VisDrone20.yaml ```yaml path: ../VisDrone20 train: train/images val: val/images test: null names: 0: pedestrian 1: people 2: bicycle 3: car 4: van 5: truck 6: tricycle 7: awning-tricycle 8: bus 9: motor ``` VisDrone20.zip structure ``` VisDrone20.zip ├───visdrone20.yaml ├───train │ ├───images │ └───labels └───val ├───images └───labels ```

Test 8

Details

VisDrone20.yaml ```yaml path: VisDrone_20 train: train/images val: val/images test: null names: 0: pedestrian 1: people 2: bicycle 3: car 4: van 5: truck 6: tricycle 7: awning-tricycle 8: bus 9: motor ``` VisDrone20.zip structure ``` VisDrone_20.zip ├───visdrone20.yaml ├───train │ ├───images │ └───labels └───val ├───images └───labels ```

kalenmike commented 6 months ago

@Burhan-Q To confirm you are no longer seeing any errors?

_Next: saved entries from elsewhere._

(** X3. For a channel value from 4 to 251 (between the first and the last
    grid centre) the output channel of [ApplyLUT] lies between that
    channel of the two entries it blends: only the boundary policy
    extrapolates. *)
Theorem ApplyLUT_interior_no_overshoot (rgbLUT : LUT) (p : RGBA32) (j : nat) :
  wf_lut rgbLUT = true -> wf_pixel p = true -> (j < 3)%nat ->
  4 <= chan p j < 252 ->
  let a0 := axis_of EXTRAPOLATE_LUT (c0 p) in
  let a1 := axis_of EXTRAPOLATE_LUT (c1 p) in
  let a2 := axis_of EXTRAPOLATE_LUT (c2 p) in
  exists lutC0 lutC1 q,
    lut_read rgbLUT (i0 a2) (i0 a1) (i0 a0) = Ok lutC0 /\
    lut_read rgbLUT (i1 a2) (i1 a1) (i1 a0) = Ok lutC1 /\
    ApplyLUT_pixel EXTRAPOLATE_LUT rgbLUT p = Ok q /\
    Z.min (chan lutC0 j) (chan lutC1 j) <= chan q j <= Z.max (chan lutC0 j) (chan lutC1 j).
Proof.
  intros Hlut Hp Hj Hv a0 a1 a2. change EXTRAPOLATE_LUT with true in *.
  destruct (ApplyLUT_pixel_Ok _ _ Hlut Hp) as (lutC0 & lutC1 & R0 & R1 & W0 & W1 & E).
  fold a0 a1 a2 in R0, R1, E.
  eexists lutC0, lutC1, _. split; [exact R0|]. split; [exact R1|].
  split; [exact E|].
  pose proof (chan_wf lutC0 j W0) as B0. pose proof (chan_wf lutC1 j W1) as B1.
  assert (Hq : chan {| c0 := clamp255 (blend (s a0) (c0 lutC0) (c0 lutC1));
                       c1 := clamp255 (blend (s a1) (c1 lutC0) (c1 lutC1));
                       c2 := clamp255 (blend (s a2) (c2 lutC0) (c2 lutC1));
                       c3 := 255 |} j
               = clamp255 (blend (s (axis_of true (chan p j)))
                                 (chan lutC0 j) (chan lutC1 j))).
  { subst a0 a1 a2. destruct j as [|[|[|j]]]; try reflexivity. lia. }
  rewrite Hq. rewrite axis_of_interior by exact Hv. cbn [s].
  assert (Hw : 0 <= (chan p j + 4) mod 8 <= 8).
  { pose proof (Z.mod_pos_bound (chan p j + 4) 8). lia. }
  pose proof (blend_between _ (chan lutC0 j) (chan lutC1 j) Hw) as Hb.
  rewrite clamp255_id by lia. exact Hb.
Qed.

Lemma ApplyLUT_interior_no_overshoot_witness :
  wf_lut Scenarios.descending_lut = true /\
  wf_pixel (mkRGBA32 100 4 251 255) = true /\
  exists lutC0 lutC1 q,
    lut_read Scenarios.descending_lut 30 0 12 = Ok lutC0 /\
    lut_read Scenarios.descending_lut 31 1 13 = Ok lutC1 /\
    ApplyLUT_pixel EXTRAPOLATE_LUT Scenarios.descending_lut (mkRGBA32 100 4 251 255) = Ok q /\
    Z.min (c0 lutC0) (c0 lutC1) <= c0 q <= Z.max (c0 lutC0) (c0 lutC1).
Proof.
  split; [exact wf_descending_lut|]. split; [reflexivity|].
  apply (ApplyLUT_interior_no_overshoot Scenarios.descending_lut
           (mkRGBA32 100 4 251 255) 0 wf_descending_lut eq_refl (Nat.lt_0_succ 2)).
  cbn. lia.
Defined.

(** ** Clamp mode: [EXTRAPOLATE_LUT] not defined *)

Lemma axis_of_high_clamp (v : Z) :
  252 <= v < 256 -> axis_of false v = {| i0 := 31; i1 := 31; s := v - 252 |}.
Proof.
  intros Hv. unfold axis_of. rewrite axis_init_div. unfold axis_adjust.
  cbn [i0 i1 s].
  assert (Hq : (v + 4) / 8 = 32) by (Z.div_mod_to_equations; lia).
  assert (Hr : (v + 4) mod 8 = v - 252) by (Z.div_mod_to_equations; lia).
  rewrite Hq, Hr. reflexivity.
Qed.

(** In clamp mode the indices are in range and the weight is in [0, 8). *)
Lemma axis_of_clamp_ok (v : Z) :
  0 <= v < 256 ->
  index_ok (axis_of false v) = true /\ 0 <= s (axis_of false v) < 8.
Proof.
  intros Hv. rewrite index_ok_spec, kLUTSize_32.
  destruct (Z.lt_ge_cases v 4) as [Hlo|Hlo].
  - rewrite axis_of_low_clamp by lia. cbn. lia.
  - destruct (Z.lt_ge_cases v 252) as [Hhi|Hhi].
    + rewrite axis_of_interior by lia. cbn [i0 i1 s].
      Z.div_mod_to_equations. lia.
    + rewrite axis_of_high_clamp by lia. cbn. lia.
Qed.
(** X12.  On a catalog where every product has its four attributes,
    [get_all_products] does not raise and changes nothing, and its answer
    lists exactly the products of the catalog, each with its attributes; the
    id it reports for a product is the part of the product id before its
    first colon, the whole id when there is no colon in it. *)
Theorem get_all_products_lists_the_catalog (w : world) :
  complete_products (redis w) ->
  exists l : list (gmap string string),
    play redis_db_rest.get_all_products w = (Value l, w)
    /\ (forall product_id h,
          redis w !! ("product:" +:+ product_id) = Some h -> In (listed product_id h) l)
    /\ (forall d, In d l ->
          exists product_id h,
            redis w !! ("product:" +:+ product_id) = Some h /\ d = listed product_id h)
    /\ (forall product_id h,
          has_colon product_id = false ->
          listed product_id h !! "product_id" = Some product_id).
Proof.
  intros Hc.
  set (g := fun key : string =>
              match redis w !! key with
              | Some h => listed (skip 8 key) h
              | None => ∅
              end).
  assert (Hsub : forall p, skip 8 ("product:" +:+ p) = p) by reflexivity.
  exists (List.map g (List.filter (String.prefix "product:") (map_to_list (redis w)).*1)).
  split; [| split; [| split]].
  - unfold redis_db_rest.get_all_products. cbn [play and_then ask perform].
    apply for_each_reads. intros key Hkey.
    apply keys_spec in Hkey as [Hp [h Hh]].
    apply prefix_app in Hp as [p ->].
    unfold g. rewrite Hh, Hsub.
    apply product_details_complete; assumption.
  - intros p h Hh. apply List.in_map_iff.
    exists ("product:" +:+ p). split.
    + unfold g. rewrite Hh, Hsub. reflexivity.
    + apply keys_spec. split; [apply prefix_app; eauto | eauto].
  - intros d Hd. apply List.in_map_iff in Hd as (key & <- & Hkey).
    apply keys_spec in Hkey as [Hp [h Hh]].
    apply prefix_app in Hp as [p ->].
    exists p, h. split; [exact Hh|]. unfold g. rewrite Hh, Hsub. reflexivity.
  - intros p h Hcolon. unfold listed. rewrite lookup_insert_eq.
    rewrite before_colon_id by exact Hcolon. reflexivity.
Qed.

Lemma full_catalog_complete : complete_products full_catalog.
Proof.
  intros key h Hp Hh. unfold full_catalog in Hh.
  apply lookup_insert_Some in Hh as [[<- <-] | [_ Hh]];
    [repeat split; eexists; reflexivity|].
  apply lookup_insert_Some in Hh as [[<- <-] | [_ Hh]];
    [repeat split; eexists; reflexivity|].
  apply lookup_insert_Some in Hh as [[<- <-] | [_ Hh]]; [discriminate Hp|].
  rewrite lookup_empty in Hh. discriminate.
Qed.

We have an example of what a dataset should look like, but we also fix datasets with very common and obvious mistakes. The dataset processing happens after it is requested so sometimes it can fail without any reason or crash due to excess memory usage. We are constantly optimizing this.

Burhan-Q commented 6 months ago

Yeah I was unable to get an error in testing any of the examples above. I failed to document as thoroughly the attempts I made from yesterday, so it makes it more difficult to pin down the issue. I think these tests cover most variations and all were successful.

@kalenmike is it possible for you to enable verbose logging to my HUB account? Something like "log every action for N hours" so there's a more traceable history for testing? To be clear I'm asking if it's possible, not for a feature add.

kalenmike commented 6 months ago

@Burhan-Q No, that's not possible.